9. Processo de acordo com a reivindicação 8, caracterizado pelo fato de que um programa de liberação de pressão de emergência é iniciado automaticamente quando um grupo de detectores de ponto de IR da disposição de detector de ponto de IR ou o detector de ponto de IR que monitora o ar passado através do meio de resfriamento detecta a presença de hidrocarbonetos.

10. Processo de acordo com qualquer uma das reivindicações 1 a 9, caracterizado pelo fato de que pelo menos um dentre o preaquecedor ou o pré-refrigerante, o reator de polimerização e o refrigerante pós-reator é composto de tubos de um comprimento de 5 m a 25 m os quais são unidos por flanges, diretamente ou por meio de curvas, e os flanges são cobertos por uma construção de chaminé, e o ar que sai da construção de chaminé é monitorado em relação à concentração de hidrocarboneto por um ou mais detectores de trajeto aberto de IR ou por um detector de ponto de IR que é abastecido com ar que sai da construção de chaminé.

11. Processo de acordo com a reivindicação 10, caracterizado pelo fato de que o reator de polimerização é um reator tubular ou uma cascata de reatores que compreende um reator tubular e a linha de produção compreende um preaquecedor e um refrigerante pós- reator, e o preaquecedor, o reator de polimerização e o refrigerante pós-reator são compostos de tubos de um comprimento de 5 m a 25 m os quais são unidos por flanges, diretamente ou por meio de curvas, e os flanges são cobertos por uma construção de chaminé, e ar é transportado através da construção de chaminé, e o ar que sai da construção de chaminé é monitorado em relação à concentração de hidrocar- boneto.

12. Processo de acordo com a reivindicação 10 ou 11, ca-racterizado pelo fato de que um programa de liberação de pressão de emergência é iniciado automaticamente quando um grupo de detectores de ponto de IR da disposição de detector de ponto de IR ou um detector de trajeto aberto de IR que monitora o ar que sai da construção de chaminé ou o detector de ponto de IR que monitora o ar que sai da construção de chaminé detecta a presença de hidrocarbonetos.
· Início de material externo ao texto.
(** ** A sample server

    It keeps no state: a POST is answered with the order entity of its body, a
    lookup with 404 until there was a POST. *)

Definition field (k : string) (m : list (string * pyval)) : pyval := dict_or_none k m.
Definition sub_field (k k' : string) (m : list (string * pyval)) : pyval :=
  match field k m with PDict m' => field k' m' | _ => PNone end.
Definition sample_leg_entity (id kind price : string) (qty value : pyval) : pyval :=
  PDict [("id", PStr id); ("side", PStr "sell"); ("type", PStr kind); ("status", PStr "held"); ("qty", qty);
    ("filled_qty", PStr "0"); (price, value)]%string.
Definition sample_entity (m : list (string * pyval)) : list (string * pyval) :=
  [("id", PStr "order-1"); ("client_order_id", field "client_order_id" m); ("symbol", field "symbol" m);
   ("side", field "side" m); ("type", field "type" m); ("time_in_force", field "time_in_force" m);
   ("order_class", dict_get_or "order_class" (PStr "simple") m); ("status", PStr "new"); ("qty", field "qty" m);
   ("filled_qty", PStr "0"); ("limit_price", field "limit_price" m); ("stop_price", field "stop_price" m);
   ("updated_at", PStr "2026-01-05T14:30:05.5Z");
   ("legs", if is_none (field "take_profit" m) then PNone else PSeq
      [sample_leg_entity "leg-1" "limit" "limit_price" (field "qty" m) (sub_field "take_profit" "limit_price" m);
       sample_leg_entity "leg-2" "stop" "stop_price" (field "qty" m) (sub_field "stop_loss" "stop_price" m)])]%string.
Definition answer_200 (v : pyval) : HttpOutcome :=
  Answered {| hr_status_code := 200; hr_empty := false; hr_json := Some v; hr_request_id := None |}.
Definition answer_404 : HttpOutcome := Answered {| hr_status_code := 404; hr_empty := true; hr_json := None; hr_request_id := None |}.

(** [post m]: the answer to a POST of the body [m]. *)
Definition server_with (post : list (string * pyval) → HttpOutcome) : Server :=
  {| sv_answer w q := match hq_json q with Some (PDict m) => post m | _ => answer_404 end;
     sv_now _ := 1767623405500000 |}.
Definition sample_server : Server := server_with (λ m, answer_200 (PDict (sample_entity m))).

#[local] Instance sample_container : ContainerText := λ _, ""%string.
#[local] Instance sample_iso : FromIso := λ _, Some (1767623405500000, Some 0).
#[local] Instance sample_uuid : Uuid5 := λ s, string_take 32 (canonical_sha256 (PStr s)).
#[local] Instance sample_error : CommandError := λ _, ""%string.
#[local] Instance sample_dump {A} : Dump A := null_dump.

Definition alpaca_submission (server : Server) : result ExecutionResult * World :=
  submit (H := @alpaca_broker _ _ _ server) sample_execution sample_now empty_world.

Definition report_of (x : result ExecutionResult * World) : option (ExecutionOutcome * list ExecutionRejectionCode * bool) * nat :=
  (match x.1 with Ok r => Some (xs_outcome r, xs_rejection_reasons r, xs_reconciliation_required r) | Err _ => None end,
   length (w_calls x.2)).

Example alpaca_submits : report_of (alpaca_submission sample_server) = (Some (XO_SUBMITTED, [], false), 2%nat).
Proof. vm_compute. reflexivity. Qed.

(** The POST is answered 200 with a JSON array: the order may be live, the
    service reports a rejection and asks for no reconciliation. *)
Example live_order_reported_rejected :
  report_of (alpaca_submission (server_with (λ m, answer_200 (PSeq [PDict (sample_entity m)]))))
  = (Some (XO_REJECTED, [XR_BROKER_REJECTED], false), 2%nat).
Proof. vm_compute. reflexivity. Qed.

(** The POST is answered 200 with a quantity that is no number: the error is
    not a ValueError, escapes the adapter and the service, and no result is
    recorded, although the comment there says the caller must reconcile. *)
Example malformed_quantity_escapes :
  let answer m := answer_200 (PDict (("qty", PStr "ten") :: filter (λ kv, kv.1 ≠ "qty") (sample_entity m))%string) in
  (alpaca_submission (server_with answer)).1 = Err EInvalidOperation ∧
  er_results (w_repo (alpaca_submission (server_with answer)).2) = ∅.
Proof. vm_compute. split; reflexivity. Qed.
(* ===== verification/AlpacaOpsContract.v ===== *)
(** * AlpacaOpsContract: what the flatten step may touch

    The orders cancelled are exactly the open orders that are Daybreak's, the
    targets are the net of its own fills, each counted once, and no position is
    reported or closed beyond its target. *)
From Stdlib Require Import Ascii String QArith Sorted.
From S2P Require Import Prelude Numerics PyStr PyTime Contracts Canonical RiskModels ExecModels OrchModels OrchEnv DecimalText PyVal Alpaca AlpacaOps.

#[local] Open Scope Z_scope.

Section contract.
Context `{ContainerText} `{FromIso} `{Server}.
Abbreviation dict := (list (string * pyval)).

(** ** Requests *)

(** A call that sends [q], whatever comes back. *)
Definition sends {A} (m : eff wire A) (q : HttpRequest) : Prop := ∀ w, (m w).2 = w ++ [q].

Lemma request_outcome_sends q : sends (request_outcome q) q.
Proof.
  intros w. unfold request_outcome. rewrite eff_bind_unfold. unfold send.
  destruct (sv_answer w q) as [r| | |]; [|done..]. destruct (is_error r); [done|].
  destruct (no_content r); [done|]. by destruct (hr_json r).
Qed.

Lemma sends_bind {A B} (m : eff wire A) (f : A → eff wire B) q :
  sends m q → (∀ a w, (f a w).2 = w) → sends (m ≫= f) q.
Proof.
  intros Hm Hf w. rewrite eff_bind_unfold. specialize (Hm w). destruct (m w) as [[a|e] w']; [|done]. by rewrite Hf.
Qed.

Lemma ops_request_sends q : sends (ops_request q) q.
Proof. apply sends_bind; [apply request_outcome_sends|]. by intros [f|x] w. Qed.

Lemma orders_sends status after : sends (_orders status after) (orders_request status after).
Proof. apply sends_bind; [apply ops_request_sends|]. intros [data id] w. by destruct data. Qed.

(** ** What is cancelled *)

Definition delete_order (order : dict) : HttpRequest := DELETE ("/v2/orders/" +:+ text_field "id" order) [].

Lemma cancel_each_run prefix owned orders count w :
  let mine := filter (λ o, is_owned prefix owned o = true) orders in
  ∃ k, (cancel_each prefix owned orders count w).2 = w ++ map delete_order (take k mine) ∧
    ∀ n, (cancel_each prefix owned orders count w).1 = Ok n → (k = length mine)%nat ∧ n = count + len mine.
Proof.
  cbv zeta. revert count w. induction orders as [|order rest IH]; intros count w.
  { exists 0%nat. split; [by rewrite app_nil_r|]. intros n [= <-]. split; [done | unfold len; simpl; lia]. }
  cbn [cancel_each]. rewrite filter_cons. destruct (is_owned prefix owned order) eqn:Eo; cbn [negb].
  2: { rewrite decide_False by discriminate. apply IH. }
  rewrite decide_True by done. destruct (String.eqb (text_field "id" order) "").
  { exists 0%nat. split; [by rewrite app_nil_r | by intros n [=]]. }
  rewrite eff_bind_unfold. pose proof (ops_request_sends (delete_order order) w) as Hs.
  change (DELETE ("/v2/orders/" +:+ text_field "id" order) []) with (delete_order order).
  destruct (ops_request (delete_order order) w) as [[a|e] w1]; cbn [snd] in Hs; subst w1.
  - destruct (IH (count + 1) (w ++ [delete_order order])) as (k & Hw & Hn). exists (S k). split.
    + rewrite Hw. cbn [take map]. by rewrite <- app_assoc.
    + intros n Hr. apply Hn in Hr as [-> ->]. split; [done | unfold len; simpl; lia].
  - exists 1%nat. split; [done | by intros n [=]].
Qed.

(** ** Whose orders *)

(** The ids that are Daybreak's among [orders]: those of orders with the
    session's prefix, of their legs, and of the orders under an owned parent. *)
Inductive mine (prefix : string) (orders : list dict) : string → Prop :=
  | mine_prefixed o id : o ∈ orders → has_prefix prefix o = true → id_of o = Some id → mine prefix orders id
  | mine_leg o legs leg id :
      o ∈ orders → has_prefix prefix o = true ∨ mine prefix orders (text_field "id" o) →
      order_legs o = Ok legs → leg ∈ legs → id_of leg = Some id → mine prefix orders id
  | mine_child o id :
      o ∈ orders → mine prefix orders (text_field "parent_order_id" o) → id_of o = Some id → mine prefix orders id.

Definition all_mine (prefix : string) (orders : list dict) (owned : gset string) : Prop :=
  ∀ id, id ∈ owned → mine prefix orders id.

Lemma elem_of_add_id o owned id : id ∈ add_id o owned ↔ id ∈ owned ∨ id_of o = Some id.
Proof. unfold add_id. destruct (id_of o) as [i|]; [set_solver | naive_solver]. Qed.

Lemma elem_of_add_ids l owned id : id ∈ add_ids l owned ↔ id ∈ owned ∨ ∃ o, o ∈ l ∧ id_of o = Some id.
Proof.
  unfold add_ids. revert owned. induction l as [|o l IH]; intros owned; simpl; [set_solver|].
  rewrite IH, elem_of_add_id. setoid_rewrite elem_of_cons. naive_solver.
Qed.

(** [l] is what is left of the listing. *)
Lemma with_children_mine prefix orders l owned :
  l ⊆ orders → all_mine prefix orders owned → all_mine prefix orders (with_children l owned).
Proof.
  unfold with_children. revert owned. induction l as [|o l IH]; intros owned Hsub Ho; simpl; [done|].
  apply IH; [set_solver|]. case_decide as Hp; [|done]. intros id [Hid|Hid]%elem_of_add_id; [by apply Ho|].
  apply (mine_child _ _ o); [set_solver | by apply Ho | done].
Qed.
(* ===== verification/MarketData.v ===== *)
(** * MarketData: the scanner's market-data client

    daybreak_scanner/alpaca_data.py, over the server of Alpaca.v: a request is
    answered by any function of the requests sent before. *)
From Stdlib Require Import Ascii String.
From S2P Require Import Prelude Numerics PyStr PyTime Contracts Canonical PyVal RiskModels FeatureModels RecorderAdapters SecPoller Settings Scanner Alpaca.

#[local] Open Scope Z_scope.

(** ScannerTransportError. *)
Definition scanner_transport_error (message : string) : exn := EOther "ScannerTransportError" message.
Definition invalid_row (e : exn) (what : string) : option exn :=
  if is_payload_error e then Some (scanner_transport_error what) else None.

Record ActiveStock := {
  as_ticker : string;
  as_volume : Z;
  as_trade_count : Z;
}.
Definition ActiveStock_ok (a : ActiveStock) : bool :=
  is_canonical_ticker (as_ticker a) && (0 <=? as_volume a) && (0 <=? as_trade_count a).

(** [__init__]. *)
Definition market_client_init (api_key secret_key : string) : result unit :=
  guard_or (negb (String.eqb api_key "" || String.eqb secret_key ""))
    (EValue "Alpaca market data credentials are required").

(** [row[k]]: a row that is no dict raises TypeError. *)
Definition row_at (k : string) (row : pyval) : result pyval :=
  match row with PDict m => dict_at k m | _ => Err ETypeError end.

Section client.
Context `{FromIso} `{DateFromIso} `{ContainerText} `{Server}.

(** [Decimal(str(row[k]))], a field of a model. *)
Definition row_decimal (k : string) (row : pyval) : result pydecimal :=
  v ← row_at k row; Decimal_of (py_str v).
Definition row_int (k : string) (row : pyval) : result Z := v ← row_at k row; int_of v.

(** [_request]. *)
Definition market_request (path : string) (params : list (string * string)) : eff wire dict :=
  outcome ← send (GET path params);
  match outcome with
  | TimedOut | NetworkFailed => raise (scanner_transport_error "")
  | ClientFailed kind => raise (EOther kind "")
  | Answered r =>
      if is_error r then raise (scanner_transport_error ("Alpaca market data returned HTTP " +:+ pretty (hr_status_code r)))
      else match hr_json r with
           | None => raise (scanner_transport_error "Alpaca market data response was not valid JSON")
           | Some (PDict m) => mret m
           | Some _ => raise (scanner_transport_error "Alpaca market data response was not a JSON object")
           end
  end.

(** The rows of a list, each read, an unreadable one a transport error. *)
Definition read_rows {A} (read : pyval → result A) (what : string) (rows : list pyval) : result (list A) :=
  match map_result read rows with
  | Ok l => Ok l
  | Err e => Err (default e (invalid_row e what))
  end.

Definition market_mover (row : pyval) : result MarketMover :=
  symbol ← row_at "symbol" row;
  percent ← row_decimal "percent_change" row;
  change ← row_decimal "change" row;
  price ← row_decimal "price" row;
  percent ← decimal_field percent; change ← decimal_field change; price ← decimal_field price;
  let m := {| mm_ticker := py_str symbol; mm_percent_change := percent; mm_change := change; mm_price := price |} in
  if MarketMover_ok m then Ok m else Err (EValidation "MarketMover").
Definition get_gainers (top : Z) : eff wire (list MarketMover) :=
  data ← market_request "/v1beta1/screener/stocks/movers" [("top"%string, pretty top)];
  match dict_get "gainers" data with
  | Some (PSeq rows) => lift (read_rows market_mover "Alpaca movers response contained an invalid row" rows)
  | _ => raise (scanner_transport_error "Alpaca movers response was missing a 'gainers' list")
  end.

Definition active_stock (row : pyval) : result ActiveStock :=
  symbol ← row_at "symbol" row;
  volume ← row_int "volume" row;
  trades ← row_int "trade_count" row;
  let a := {| as_ticker := py_str symbol; as_volume := volume; as_trade_count := trades |} in
  if ActiveStock_ok a then Ok a else Err (EValidation "ActiveStock").
Definition get_most_actives (top : Z) (by_ : string) : eff wire (list ActiveStock) :=
  data ← market_request "/v1beta1/screener/stocks/most-actives" [("top"%string, pretty top); ("by"%string, by_)];
  match dict_get "most_actives" data with
  | Some (PSeq rows) => lift (read_rows active_stock "Alpaca most-actives response contained an invalid row" rows)
  | _ => raise (scanner_transport_error "Alpaca most-actives response was missing a 'most_actives' list")
  end.

(** A snapshot without a daily volume is skipped. *)
Definition snapshot_volume (snapshot : pyval) : option pyval :=
  match snapshot with
  | PDict m => match dict_get "dailyBar" m with Some (PDict bar) => dict_get "v" bar | _ => None end
  | _ => None
  end.
Fixpoint volumes_of (data : dict) : result (list (string * Z)) :=
  match data with
  | [] => Ok []
  | (symbol, snapshot) :: data' =>
      match snapshot_volume snapshot with
      | None => volumes_of data'
      | Some v =>
          match int_of v with
          | Ok n => l ← volumes_of data'; Ok ((symbol, n) :: l)
          | Err e =>
              Err (match e with
                   | ETypeError | EValue _ | EValidation _ =>
                       scanner_transport_error ("Alpaca snapshot for " +:+ str_repr symbol +:+ " had an invalid volume")
                   | _ => e
                   end)
          end
      end
  end.
Definition get_current_volumes (symbols : list string) : eff wire (list (string * Z)) :=
  match symbols with
  | [] => mret []
  | _ => data ← market_request "/v2/stocks/snapshots" [("symbols"%string, String.concat "," symbols)]; lift (volumes_of data)
  end.

(** ** Bars, page by page *)

Section pages.
Context {A : Type}.
Variable params : list (string * string).
(** What a page's bars add to the rows read so far. *)
Variable add : dict → A → result A.

Definition page_params (token : pyval) : list (string * string) :=
  params ++ match token with PNone => [] | _ => [("page_token"%string, py_str token)] end.
Definition page_bars (data : dict) : result dict :=
  match dict_get "bars" data with
  | Some (PDict m) => Ok m
  | _ => Err (scanner_transport_error "Alpaca bars response was missing a 'bars' object")
  end.
(** The loop: it ends with the first answer whose token is false. *)
Fixpoint read_pages (fuel : nat) (token : pyval) (acc : A) : eff wire A :=
  match fuel with
  | O => raise EDiverge
  | S fuel' =>
      data ← market_request "/v2/stocks/bars" (page_params token);
      bars ← lift (page_bars data);
      acc ← lift (add bars acc);
      let token := dict_or_none "next_page_token" data in
      if truthy token then read_pages fuel' token acc else mret acc
  end.
End pages.

Definition rows_of (what : string) (v : pyval) : result (list pyval) :=
  match v with
  | PSeq rows => Ok rows
  | _ => Err (scanner_transport_error ("Alpaca bars response for " +:+ str_repr what +:+ " was not a list"))
  end.
(** [raw_bars.setdefault(symbol, []).extend(rows)], for each symbol of a page. *)
Fixpoint add_daily (bars : dict) (acc : dict) : result dict :=
  match bars with
  | [] => Ok acc
  | (symbol, v) :: bars' =>
      rows ← rows_of symbol v;
      add_daily bars' (dict_put symbol (PSeq (list_or_nil (dict_get_or symbol (PSeq []) acc) ++ rows)) acc)
  end.
Definition add_minute (symbol : string) (bars : dict) (acc : list pyval) : result (list pyval) :=
  rows ← rows_of symbol (dict_get_or symbol (PSeq []) bars); Ok (acc ++ rows).

(** The first ten characters. *)
Definition first_ten (s : string) : string := string_take 10 s.
Definition daily_bar (row : pyval) : result DailyBar :=
  t ← row_at "t" row;
  day ← iso_date (first_ten (py_str t));
  o ← row_decimal "o" row; h ← row_decimal "h" row; l ← row_decimal "l" row; c ← row_decimal "c" row;
  volume ← row_int "v" row;
  o ← decimal_field o; h ← decimal_field h; l ← decimal_field l; c ← decimal_field c;
  let b := {| db_session_date := day; db_open := o; db_high := h; db_low := l; db_close := c; db_volume := volume |} in
  if DailyBar_ok b then Ok b else Err (EValidation "DailyBar").
Definition minute_bar (row : pyval) : result MinuteBar :=
  t ← row_at "t" row;
  instant ← match fromisoformat (replace_Z (py_str t)) with
            | Some x => Ok x | None => Err (EValue "Invalid isoformat string") end;
  o ← row_decimal "o" row; h ← row_decimal "h" row; l ← row_decimal "l" row; c ← row_decimal "c" row;
  volume ← row_int "v" row;
  o ← decimal_field o; h ← decimal_field h; l ← decimal_field l; c ← decimal_field c;
  match instant with
  | (wall, Some 0) =>
      let b := {| mb_timestamp := wall; mb_open := o; mb_high := h; mb_low := l; mb_close := c; mb_volume := volume |} in
      if MinuteBar_ok b then Ok b else Err (EValidation "MinuteBar")
  | _ => Err (EValidation "timestamp must be timezone-aware UTC")
  end.

Definition invalid_bars : string := "Alpaca bars response contained an invalid row".
Definition daily_params (symbols : list string) (start stop : date) : list (string * string) :=
  [("symbols", String.concat "," symbols); ("timeframe", "1Day"); ("start", date_iso start); ("end", date_iso stop);
   ("adjustment", "split"); ("limit", "10000")]%string.
(** The symbols' bars; what the server sends of other symbols is read too. *)
Definition daily_bars_of (raw : dict) : result (list (string * list DailyBar)) :=
  map_result (λ kv, l ← read_rows daily_bar invalid_bars (list_or_nil kv.2); Ok (kv.1, l)) raw.
Definition get_daily_bars (fuel : nat) (symbols : list string) (start stop : date)
    : eff wire (list (string * list DailyBar)) :=
  match symbols with
  | [] => mret []
  | _ =>
      raw ← read_pages (daily_params symbols start stop) add_daily fuel PNone
              (fold_left (λ m s, dict_put s (PSeq []) m) symbols []);
      lift (daily_bars_of raw)
  end.
Definition minute_params (symbol : string) (start stop : datetime) : list (string * string) :=
  [("symbols", symbol); ("timeframe", "1Min"); ("start", datetime_iso start); ("end", datetime_iso stop);
   ("adjustment", "split"); ("limit", "10000")]%string.
Definition get_minute_bars (fuel : nat) (symbol : string) (start stop : datetime) : eff wire (list MinuteBar) :=
  rows ← read_pages (minute_params symbol start stop) (add_minute symbol) fuel PNone [];
  lift (read_rows minute_bar invalid_bars rows).
End client.

(** ** What paging reads *)

Section paging.
Context `{FromIso} `{DateFromIso} `{ContainerText} `{Server} {A : Type}.
Variable params : list (string * string).
Variable add : dict → A → result A.

(** The pages that the server sends from a state of the wire, from a token on
    to the first that names no next one. *)
Inductive pages_served : pyval → wire → list dict → wire → Prop :=
  | last_page token w w' data :
      market_request "/v2/stocks/bars" (page_params params token) w = (Ok data, w') →
      truthy (dict_or_none "next_page_token" data) = false → pages_served token w [data] w'
  | next_page token w w1 w' data pages :
      market_request "/v2/stocks/bars" (page_params params token) w = (Ok data, w1) →
      truthy (dict_or_none "next_page_token" data) = true →
      pages_served (dict_or_none "next_page_token" data) w1 pages w' → pages_served token w (data :: pages) w'.

(** What the pages add up to, in their order. *)
Fixpoint add_pages (pages : list dict) (acc : A) : result A :=
  match pages with
  | [] => Ok acc
  | data :: pages' => bars ← page_bars data; acc ← add bars acc; add_pages pages' acc
  end.

(** Reading returns exactly when the server comes to a last page within the
    fuel and every page adds up; it then returns the sum of all the pages, none
    left out and none read twice. *)
Lemma read_pages_spec fuel token acc w r w' :
  read_pages params add fuel token acc w = (Ok r, w') ↔
  ∃ pages, pages_served token w pages w' ∧ (length pages <= fuel)%nat ∧ add_pages pages acc = Ok r.
Proof.
  revert token acc w. induction fuel as [|fuel IH]; intros token acc w; cbn [read_pages].
  { split; [done|]. intros (pages & Hp & Hl & _). destruct Hp; simpl in Hl; lia. }
  rewrite eff_bind_Ok. split.
  - intros (data & w1 & Hr & (bars & w2 & [Hb ->]%lift_Ok & (acc1 & w3 & [Ha ->]%lift_Ok & Hk)%eff_bind_Ok)%eff_bind_Ok).
    destruct (truthy (dict_or_none "next_page_token" data)) eqn:Ht.
    + apply IH in Hk as (pages & Hp & Hl & Hs). exists (data :: pages). split; [by eapply next_page|]. split; [simpl; lia|].
      cbn [add_pages]. rewrite Hb. cbn [mbind result_bind]. by rewrite Ha.
    + injection Hk as <- <-. exists [data]. split; [by apply last_page|]. split; [simpl; lia|].
      cbn [add_pages]. rewrite Hb. cbn [mbind result_bind]. by rewrite Ha.
  - intros (pages & Hp & Hl & Hs). destruct Hp as [token w w1 data Hr Ht|token w w1 w' data pages Hr Ht Hp];
      cbn [add_pages] in Hs; apply bind_Ok in Hs as (bars & Hb & (acc1 & Ha & Hs)%bind_Ok); exists data, w1; (split; [done|]);
      apply eff_bind_Ok; exists bars, w1; (split; [by apply lift_Ok|]); apply eff_bind_Ok; exists acc1, w1;
      (split; [by apply lift_Ok|]); rewrite Ht.
    + by injection Hs as <-.
    + apply IH. exists pages. split; [done|]. split; [simpl in Hl; lia | done].
Qed.
End paging.

(** The minute bars are those of all the pages for the symbol, in the order of
    the pages. *)
Lemma minute_rows_of_pages symbol pages acc r :
  add_pages (add_minute symbol) pages acc = Ok r →
  r = acc ++ concat (map (λ data, match page_bars data with
                                 | Ok bars => list_or_nil (dict_get_or symbol (PSeq []) bars) | Err _ => [] end) pages).
Proof.
  revert acc. induction pages as [|data pages IH]; intros acc Hr; simpl in *; [apply Ok_inj in Hr as <-; by rewrite app_nil_r|].
  apply bind_Ok in Hr as (bars & -> & (acc1 & Ha & Hr)%bind_Ok). unfold add_minute in Ha.
  apply bind_Ok in Ha as (rows & Hrows & <-%Ok_inj). apply IH in Hr as ->. rewrite <- app_assoc. do 2 f_equal.
  unfold rows_of in Hrows. destruct (dict_get_or symbol (PSeq []) bars); try discriminate. by apply Ok_inj in Hrows as <-.
Qed.

(** A server of two pages. *)
#[local] Instance page_iso : FromIso := λ _, Some (1767623400000000, Some 0).
#[local] Instance page_container : ContainerText := λ _, ""%string.
Definition bar_row (price : string) : pyval :=
  PDict [("t", PStr "2026-01-05T14:30:00Z"); ("o", PFloat price); ("h", PFloat price); ("l", PFloat price);
         ("c", PFloat price); ("v", PInt 100)]%string.
Definition page_of (price : string) (next : pyval) : pyval :=
  PDict [("bars", PDict [("ACME", PSeq [bar_row price])]); ("next_page_token", next)]%string.
#[local] Instance two_pages : Server :=
  {| sv_answer := λ w q, Answered {| hr_status_code := 200; hr_empty := false; hr_request_id := None;
       hr_json := Some (if existsb (λ p, String.eqb p.1 "page_token") (hq_params q)
                        then page_of "10.5" PNone else page_of "10.25" (PStr "next")) |};
     sv_now := λ _, 0 |}.
Example both_pages_read :
  match (get_minute_bars 2 "ACME" 0 1 []).1 with Ok l => map mb_close l | Err _ => [] end
  = [Dec 1025 (-2); Dec 105 (-1)].
Proof. vm_compute. reflexivity. Qed.
Example no_fuel_for_the_second_page : (get_minute_bars 1 "ACME" 0 1 []).1 = Err EDiverge.
Proof. vm_compute. reflexivity. Qed.
(** * creative-report: weighted allocation of metric totals, and CSV export

    A shallow embedding of the two source variants of the creative
    distributor:

    - [Page]            : src/app/page.tsx
                          ([generateWeights], [distribute], [creatives],
                           [exportCsv]);
    - [DistributorPage] : src/unnamed/part_000
                          ([generateWeights], [distributeIntegerTotal], [toCSV],
                           [handleGenerate]).

    Modelling choices.

    - JavaScript numbers are reached through the interface [JSNumber].  Its
      instance for the code as it runs is IEEE-754 binary64 (primitive
      floats); exact rational arithmetic ([Q]) is a second instance, the
      arithmetic in which the algorithms are usually explained.  The
      properties are proved for every instance, under the stated conditions
      on the numbers involved, or evaluated on both; one is proved in exact
      arithmetic.  [Math.floor] and [Math.round] are modelled on finite
      numbers: the properties that speak of their values assume that the
      raw shares are finite ([num_finite]), neither NaN nor an infinity.
    - Counts and metric totals are integers ([Z]), and the allocated shares
      are integer-valued Numbers, carried as integers: each is a value of
      [Math.floor] or [Math.round], or comes from such values and the total
      by additions and subtractions.  Those are additions and subtractions
      of Numbers: their result is the Number nearest to the exact one
      ([num_int]), which is the exact one up to 2^53 in binary64, and always
      in [Q].
    - [Math.random] is an oracle with explicit state ([JSMath]); [Math.log]
      is a parameter.
    - Arrays are lists; [for] loops are folds over the indices, the [while]
      loop is defined by well-founded recursion on its variant.
    - Strings are sequences of 8-bit characters. *)

From Stdlib Require Import ZArith QArith Qround Floats Lia Lqa Ascii.
From Equations Require Import Equations.
From stdpp Require Import base list sorting strings pretty.

Local Open Scope Z_scope.

(** ** JavaScript numbers *)

Class JSNumber (num : Type) : Type := {
  (** the number denoted by an integer *)
  num_of_Z : Z → num;
  (** the number denoted by a decimal literal such as [0.2] or [1e-9] *)
  num_lit : Q → num;
  num_add : num → num → num;
  num_sub : num → num → num;
  num_mul : num → num → num;
  num_div : num → num → num;
  (** unary minus *)
  num_neg : num → num;
  (** [a <= b] *)
  num_leb : num → num → bool;
  (** [Number.isFinite]: neither NaN nor an infinity *)
  num_finite : num → bool;
  (** [Math.floor] and [Math.round] on a finite number; their values are
      integers *)
  Math_floor : num → Z;
  Math_round : num → Z;
  (** the integer-valued Number nearest to an integer: the value of
      [a + b] and [a - b] on integer-valued Numbers whose exact sum or
      difference is that integer *)
  num_int : Z → Z
}.

(** [a + b] and [a - b] on integer-valued Numbers. *)
Definition int_add {num} `{JSNumber num} (a b : Z) : Z := num_int (a + b).
Definition int_sub {num} `{JSNumber num} (a b : Z) : Z := num_int (a - b).

(** Additions and subtractions of integer-valued Numbers are exact as long
    as their exact result is [safe]. *)
Definition exact_on {num} `{JSNumber num} (safe : Z → Prop) : Prop :=
  ∀ z, safe z → num_int z = z.

(** A range of integers without gaps. *)
Definition convex (safe : Z → Prop) : Prop :=
  ∀ a b z, safe a → safe b → a ≤ z ≤ b → safe z.

(** The integers from -2^53 to 2^53, which binary64 represents one by one. *)
Definition within_2_53 (z : Z) : Prop := - 2 ^ 53 ≤ z ≤ 2 ^ 53.

(** The ambient [Math] object: the pseudo-random generator, whose hidden
    state is threaded explicitly, and the natural logarithm. *)
Class JSMath (num : Type) : Type := {
  rng : Type;
  Math_random : rng → num * rng;
  Math_log : num → num
}.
13. Processo de acordo com qualquer uma das reivindicações 1 a 12, caracterizado pelo fato de que a válvula de controle de pressão é instalada dentro de um alojamento e o ar dentro do alojamento é monitorado em relação à concentração de hidrocarboneto por um detector de ponto de IR que é abastecido com ar de dentro do alojamento por uma linha de aspiração.

14. Processo de acordo com qualquer uma das reivindicações 2 a 13, caracterizado pelo fato de que um sistema de inundação à base de água é iniciado automaticamente em paralelo com o programa de liberação de pressão de emergência e o sistema de inundação à base de água fornece gotículas de um diâmetro em uma faixa de 25 μm a 20 mm para a área confinada quando um vazamento de mo- nômeros ou mistura de reação é detectado e as gotículas são fornecidas com uma vazão mínima de 10 l/min por m2 de área confinada.

15. Processo de acordo com qualquer uma das reivindicações 2 a 14, caracterizado pelo fato de que um sistema de inundação à base de vapor é iniciado automaticamente em paralelo com o programa de liberação de pressão de emergência.